So I woke up with basically no direction whatsoever today, not wanting to spend a whole lot of money but just not quite sure what to go do. It occurred to me after a little while, though, that the Packard Exhibit of Japanese Art exhibition was going to be taken down in a matter of days, and that I should probably go see it today lest I actually get an employment call tomorrow. It's about an hour trek, so I only managed to get out there around 1, but I also knew that I wasn't even going to try to see more than a single wing of the Met this time around, if even that. I adore all the art, but it's better to take my time and experience it slowly than to go and get totally burned out by four hours of intensive amazement.

I hadn't even actually been in the Asian wing before, which turned out to be probably the most glorious thing on earth. I've always had a distinct fascination with Asian cultures - their weapons, their ornaments, their art - but never really had an opportunity to geek out in this grand a fashion before. Everything in it was absolutely awe-inspiring. I started off trying to take pictures of the things that inspired me the most, but I ended up realizing that there was just no way to take that many pictures, or to do the subjects even half the justice they deserve. The way the Tang Dynasty envisioned their horses - dynamic, powerful creatures with beautifully exaggerated features - amazes me every time I see it. It's all just brilliant.

Entering the Packard Exhibition proper was breathtaking. I've never seen any art that spoke to me with quite the soul that this did. Something about the delicacy, the intricacy of the lines, and the way each stroke so elegantly suggests a shape made me fall in love. There's no way to describe how beautiful some of these scrolls were, and even the pictures fall short - the scroll itself, the fabric it's anchored on and the patterns that tie it all together are absolutely stunning. I can't even begin to describe the desire I feel to buy every single print I can find of them, to build an entire decor around some of it. I just don't think I've fallen for art quite like this before. If I ever find a Nakabayashi ChikutĂ´ or certain of Kano Sansetsu's prints for less than five hundred dollars, make no mistake I'll go without eating for two months to own it.

I think on some level I'm actually really sad that I'm not a part of that culture, that I can't claim that my people have been a part of something so spectacular. I'd really like to find some books on the Kano school of painting, which seems to have trained some of the best Japanese artists that I could see.

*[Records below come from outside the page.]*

(** [hasPort]: the loop over [h[l]] from the end down to [l = 1]. *)
Definition hasPort (h : string) : bool :=
  (fix loop (l : list ascii) : bool :=
     match l with
     | [] | [_] => false
     | a :: l =>
         if Ascii.eqb a colon then true
         else if Ascii.eqb a rbracket || Ascii.eqb a dot then false
         else loop l
     end) (reverse (chars h)).

Definition httpScheme (u : url) : bool :=
  bool_decide (Scheme u = "http"%string) || bool_decide (Scheme u = "https"%string).

(** [hostport] of [validateHttpUrl]. *)
Definition url_hostport (u : url) : string :=
  let h := Host u in
  let bracketed := match head (chars h), last (chars h) with
                   | Some a, Some b => Ascii.eqb a lbracket && Ascii.eqb b rbracket
                   | _, _ => false
                   end in
  if bracketed || negb (hasPort h)
  then h +:+ (if bool_decide (Scheme u = "https"%string) then ":443" else ":80")
  else h.

Definition validateHttpUrl (target : string) : error verr :=
  failIf (negb (slen target =? slen (TrimSpace target))) ErrInvalidHttpUrl ;;!
  match urlParse target with
  | None => Some ErrInvalidHttpUrl
  | Some u =>
      failIf (match User u with Some (_, Some _) => true | _ => false end)
        ErrHttpUrlContainsPassword ;;!
      failIf (match User u with Some (name, _) => negb (bool_decide (name = EmptyString))
                              | None => false end) ErrHttpUrlContainsUsername ;;!
      failIf (negb (httpScheme u)) ErrInvalidHttpUrl ;;!
      failIf (slen (Host u) =? 0) ErrInvalidHostname ;;!
      validateHostPort (url_hostport u)
  end.

(** One header line "name: value" of [Headers] or [ProxyConnectHeaders]. *)
Definition headerLine (e : verr) (h : string) : error verr :=
  match cut colon h with
  | None => Some e
  | Some (name, value) =>
      failIf (negb (ValidHeaderFieldName name)) e ;;!
      failIf (negb (ValidHeaderFieldValue (TrimSpace value))) e
  end.

(** [for _, x := range l { if err := f(x); err != nil { return err } }]. *)
Definition forEach {A} (f : A → error verr) (l : list A) : error verr :=
  foldr (λ x rest, f x ;;! rest) None l.

Definition HttpSettings_Validate (s : HttpSettings) : error verr :=
  forEach (headerLine ErrInvalidHttpHeaders) (http_Headers s) ;;!
  (if 0 <? slen (http_ProxyURL s) then
     match urlParse (http_ProxyURL s) with
     | None => Some ErrInvalidProxyUrl
     | Some u => failIf (negb (httpScheme u)) ErrInvalidProxyUrl
     end
   else None) ;;!
  failIf ((0 <? llen (http_ProxyConnectHeaders s)) && (slen (http_ProxyURL s) =? 0))
    ErrInvalidProxySettings ;;!
  forEach (headerLine ErrInvalidProxyConnectHeaders) (http_ProxyConnectHeaders s) ;;!
  forEach (λ reg, failIf (negb (regexpCompile reg)) ErrInvalidHttpFailIfBodyMatchesRegexp)
    (http_FailIfBodyMatchesRegexp s) ;;!
  forEach (λ reg, failIf (negb (regexpCompile reg)) ErrInvalidHttpFailIfBodyNotMatchesRegexp)
    (http_FailIfBodyNotMatchesRegexp s) ;;!
  forEach (λ m, failIf (negb (regexpCompile (hm_Regexp m))) ErrInvalidHttpFailIfHeaderMatchesRegexp)
    (http_FailIfHeaderMatchesRegexp s) ;;!
  forEach (λ m, failIf (negb (regexpCompile (hm_Regexp m)))
                  ErrInvalidHttpFailIfHeaderNotMatchesRegexp)
    (http_FailIfHeaderNotMatchesRegexp s).

Definition HttpHeader_Validate (h : HttpHeader) : go (error verr) :=
  Ret (failIf (negb (ValidHeaderFieldName (h_Name h))) ErrInvalidHttpHeaders ;;!
       failIf (negb (ValidHeaderFieldValue (h_Value h))) ErrInvalidHttpHeaders).

Definition HttpRequestBody_Validate (b : option HttpRequestBody) : error verr :=
  match b with
  | None => None
  | Some b =>
      failIf (slen (b_ContentType b) =? 0) ErrInvalidHttpRequestBodyContentType ;;!
      failIf (negb (ValidHeaderFieldValue (b_ContentType b)))
        ErrInvalidHttpRequestBodyContentType ;;!
      forEach (λ v, failIf (negb (ParseMediaType v)) ErrInvalidHttpRequestBodyContentType)
        (split ","%char (b_ContentType b)) ;;!
      failIf ((0 <? slen (b_ContentEncoding b)) &&
              negb (ValidHeaderFieldValue (b_ContentEncoding b)))
        ErrInvalidHttpRequestBodyContentType
  end.

Definition MultiHttpEntryRequest_Validate (r : MultiHttpEntryRequest) : go (error verr) :=
  Ret (HttpMethod_Validate (r_Method r)) ;;?
  Ret (if contains "${" (r_Url r) then None else validateHttpUrl (r_Url r)) ;;?
  Ret (HttpRequestBody_Validate (r_Body r)) ;;?
  validateCollection (deref HttpHeader_Validate) (r_Headers r) ;;?
  validateCollection (deref QueryField_Validate) (r_QueryFields r).

Definition MultiHttpEntry_Validate (e : MultiHttpEntry) : go (error verr) :=
  match e_Request e with
  | None => Ret (Some ErrInvalidMultiHttpTargets)
  | Some r =>
      MultiHttpEntryRequest_Validate r ;;?
      Ret (failIf (MaxMultiHttpAssertions <? llen (e_Assertions e)) ErrTooManyMultiHttpAssertions) ;;?
      Ret (failIf (MaxMultiHttpVariables <? llen (e_Variables e)) ErrTooManyMultiHttpVariables) ;;?
      validateCollection MultiHttpEntryAssertion_Validate (e_Assertions e) ;;?
      validateCollection (deref MultiHttpEntryVariable_Validate) (e_Variables e) ;;?
      (unique ← hasUniqueValues (deref (λ v, Ret (v_Name v))) (e_Variables e);
       Ret (failIf (negb unique) ErrMultiHttpVariableNamesNotUnique))
  end.

Definition MultiHttpSettings_Validate (s : MultiHttpSettings) : go (error verr) :=
  Ret (failIf (llen (mh_Entries s) =? 0) ErrInvalidMultiHttpTargets) ;;?
  Ret (failIf (MaxMultiHttpTargets <? llen (mh_Entries s)) ErrTooManyMultiHttpTargets) ;;?
  validateCollection (deref MultiHttpEntry_Validate) (mh_Entries s).

(** [CheckSettings.Validate]: the count and the last validator set. *)
Definition CheckSettings_Validate (s : CheckSettings) : go (error verr) :=
  let count {A} (o : option A) (validate : A → go (error verr)) (acc : Z * go (error verr)) :=
    match o with Some a => (acc.1 + 1, validate a) | None => acc end in
  let acc := (0, Panic "nil function call") in
  let acc := count (Ping s) (λ x, Ret (PingSettings_Validate x)) acc in
  let acc := count (Http s) (λ x, Ret (HttpSettings_Validate x)) acc in
  let acc := count (Dns s) (λ x, Ret (DnsSettings_Validate x)) acc in
  let acc := count (Tcp s) (λ x, Ret (TcpSettings_Validate x)) acc in
  let acc := count (Traceroute s) (λ x, Ret (TracerouteSettings_Validate x)) acc in
  let acc := count (Scripted s) (λ x, Ret (ScriptedSettings_Validate x)) acc in
  let acc := count (Multihttp s) MultiHttpSettings_Validate acc in
  let acc := count (Grpc s) (λ x, Ret (GrpcSettings_Validate x)) acc in
  let acc := count (Browser s) (λ x, Ret (BrowserSettings_Validate x)) acc in
  let '(settingsCount, validateFn) := acc in
  if negb (settingsCount =? 1) then Ret (Some ErrInvalidCheckSettings) else validateFn.

(** The switch of [Check.validateTarget] and [AdHocCheck.validateTarget]. *)
Definition targetOfType (ct : CheckType) (target : string) : error verr :=
  match ct with
  | CheckTypeDns =>
      match validateDnsTarget target with Some _ => Some ErrInvalidDnsName | None => None end
  | CheckTypeHttp => validateHttpUrl target
  | CheckTypePing =>
      match validateHost target with Some _ => Some ErrInvalidPingHostname | None => None end
  | CheckTypeTcp => validateHostPort target
  | CheckTypeTraceroute =>
      match validateHost target with Some _ => Some ErrInvalidTracerouteHostname | None => None end
  | CheckTypeScripted | CheckTypeMultiHttp => None
  | CheckTypeGrpc => validateHostPort target
  | CheckTypeBrowser => None
  end.

Definition Check_validateTarget (c : Check) : go (error verr) :=
  Ret (failIf (maxValidLabelValueLength <? slen (Target c)) ErrInvalidTargetValue) ;;?
  (ct ← Type_ c; Ret (targetOfType ct (Target c))).

Definition Check_Validate (c : Check) : go (error verr) :=
  Ret (failIf (TenantId c =? BadID) ErrInvalidTenantId) ;;?
  Ret (failIf (llen (Probes c) =? 0) ErrInvalidCheckProbes) ;;?
  Ret (failIf ((slen (Target c) =? 0) || bool_decide (Target c = internalMarker))
         ErrInvalidCheckTarget) ;;?
  Ret (failIf ((slen (Job c) =? 0) || bool_decide (Job c = internalMarker))
         ErrInvalidCheckJob) ;;?
  validateFrequency c ;;?
  Check_validateTimeout c ;;?
  Ret (validateLabels (Labels c)) ;;?
  CheckSettings_Validate (Settings c) ;;?
  Check_validateTarget c.

Definition AdHoc_validateTarget (c : AdHocCheck) : go (error verr) :=
  ct ← AdHoc_Type c; Ret (targetOfType ct (a_Target c)).

Definition AdHocCheck_Validate (c : AdHocCheck) : go (error verr) :=
  Ret (failIf (a_TenantId c <? 0) ErrInvalidTenantId) ;;?
  Ret (failIf (llen (a_Probes c) =? 0) ErrInvalidCheckProbes) ;;?
  Ret (failIf ((slen (a_Target c) =? 0) || bool_decide (a_Target c = internalMarker))
         ErrInvalidCheckTarget) ;;?
  AdHoc_validateTimeout c ;;?
  CheckSettings_Validate (a_Settings c) ;;?
  AdHoc_validateTarget c.

End libraries.

(** ** Specifications *)

(** A label: [/^[a-zA-Z0-9_]{1,128}$/] and a value of 1 to 128 bytes. *)
Definition valid_label (l : Label) : Prop :=
  Forall (λ a, labelNameChar a = true) (chars (l_Name l)) ∧
  1 ≤ slen (l_Name l) ≤ 128 ∧ 1 ≤ slen (l_Value l) ≤ 128.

What really strikes me at any museum, though, is seeing something so . . old. There's a poetry to it that I'm finding hard to put into words, but the fact that something can be preserved essentially from the dawn of human civilization is so amazing. There are parts of the Met devoted to the Sumerian, Mesopotamian and Syrian cultures, from as far back as there have been civilizations. It's such a humbling experience to see what human hands made thousands of years ago, both how far we've come and yet how little changes.

Anyway. Still no call from Naidre's, which is worrisome. Show tonight, two tomorrow, last one on Sunday - after that? It's an entire book of blank pages.

6.03.2010

Good Day

I'm developing what I'll lovingly refer to as a bag tan - that is to say, the inner part of my left shoulder, the shoulder that my messenger bag hangs on, is still about as white as my tragically fluorescent legs. But my right shoulder, as with the outer part of my left shoulder and my chest, has developed into a nice brown color. I always get weird farmer's tans, since only parts of my body will actually tan at all, but I think this summer will make a new record. My right shoulder has that classic bra strap line, and the clear outline of the tank tops that I wear most of the time. My left shoulder . . . white. It's ridiculous.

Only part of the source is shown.